- _TASK INSTRUCTIONS_:
Your answer should be an exact copy of the lines from the start of the entries to the line containing "if String.eqb line", both included.

- _RECORDS SHOWN_:
▼▼▼

(** One turn of the loop on a line that was read: [JSONDecodeError] and
    the lines that are no messages lead to the next line in silence, any
    other exception is printed to stderr. *)
Definition process_line (self : AgentCommunicator) (line : string)
  : list event :=
  match (m <- read_message line ;;
         match m with
         | Some (message_type, payload) => dispatch self message_type payload
         | None => Return []
         end) with
  | Return events => events
  | Raise e => [ListenerError e]
  end.

(** [_listen_stdin]: [stdin] holds what the successive calls of [readline]
    return; the empty string, or no line left, is the end of the input. *)
Fixpoint listen_stdin (self : AgentCommunicator) (stdin : list string)
  : list event :=
  if running self then
    match stdin with
    | [] => []
    | line :: rest =>
        if String.eqb line "" then []
        else (process_line self line ++ listen_stdin self rest)%list
    end
  else [].
End Listener.

(** The characters [json.dumps] writes: printable ASCII. *)
Definition is_printable (c : ascii) : bool :=
  let n := N_of_ascii c in (32 <=? n)%N && (n <=? 126)%N.

Fixpoint all_printable (s : string) : bool :=
  match s with
  | String c s' => is_printable c && all_printable s'
  | EmptyString => true
  end.

(** ** The statements about the protocol *)

(** A decoded message has the field [key]. *)
Definition has_field (message : json) (key : string) : Prop :=
  exists pairs, message = JDict pairs /\ is_Some (dict_get pairs key).

(** "a line with the sentinel whose remainder fails to parse as JSON, or
    whose JSON lacks type or payload": the remainder is the one the reader
    takes, from the stripped line. *)
Definition malformed (loads : string -> option json) (line : string) : Prop :=
  startswith line MESSAGE_PREFIX = true
  /\ match loads (message_json line) with
     | None => True
     | Some message => ~ has_field message "type" \/ ~ has_field message "payload"
     end.

(** A line that carries a message of type [t] with payload [p]. *)
Definition well_formed (loads : string -> option json) (line : string)
    (t : string) (p : json) : Prop :=
  startswith line MESSAGE_PREFIX = true
  /\ exists pairs,
       loads (message_json line) = Some (JDict pairs)
       /\ dict_get pairs "type" = Some (JStr t)
       /\ dict_get pairs "payload" = Some p.

(** The calls a message of type [t] with payload [p] leads to when [n]
    callbacks are registered for [t]: each of them once, in order. *)
Definition calls_of (t : string) (p : json) (first n : nat)
  : list (string * nat * json) :=
  map (fun i => (t, i, p)) (seq first n).

Definition returns : callback := fun _ => Returns.
Definition raises : callback := fun _ => Raises.

(** A running communicator with two callbacks for [ping], the first of
    which raises. *)
Definition sample_communicator : AgentCommunicator :=
  start (register_callback "ping" returns
           (register_callback "ping" raises init)).

(** ** The other tools of [feature_mcp.py] *)

(** *** [feature_create] *)

Definition feature_create (category name description : string)
    (steps : list string) (type : string) (d : db) : response Feature.t * db :=
  let priority := next_priority (features d) in
  let priority := if String.eqb type "bug" then priority - 500 else priority in
  let db_feature :=
    Feature.mk (next_id (features d)) priority type category name description
      steps false false None None in
  (Success db_feature, mkdb (features d ++ [db_feature]) (step_progress d)).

▲▲▲

- _EXERCISE RESPONSE_:
(** One turn of the loop on a line that was read: [JSONDecodeError] and
    the lines that are no messages lead to the next line in silence, any
    other exception is printed to stderr. *)
Definition process_line (self : AgentCommunicator) (line : string)
  : list event :=
  match (m <- read_message line ;;
         match m with
         | Some (message_type, payload) => dispatch self message_type payload
         | None => Return []
         end) with
  | Return events => events
  | Raise e => [ListenerError e]
  end.

(** [_listen_stdin]: [stdin] holds what the successive calls of [readline]
    return; the empty string, or no line left, is the end of the input. *)
Fixpoint listen_stdin (self : AgentCommunicator) (stdin : list string)
  : list event :=
  if running self then
    match stdin with
    | [] => []
    | line :: rest =>
        if String.eqb line "" then []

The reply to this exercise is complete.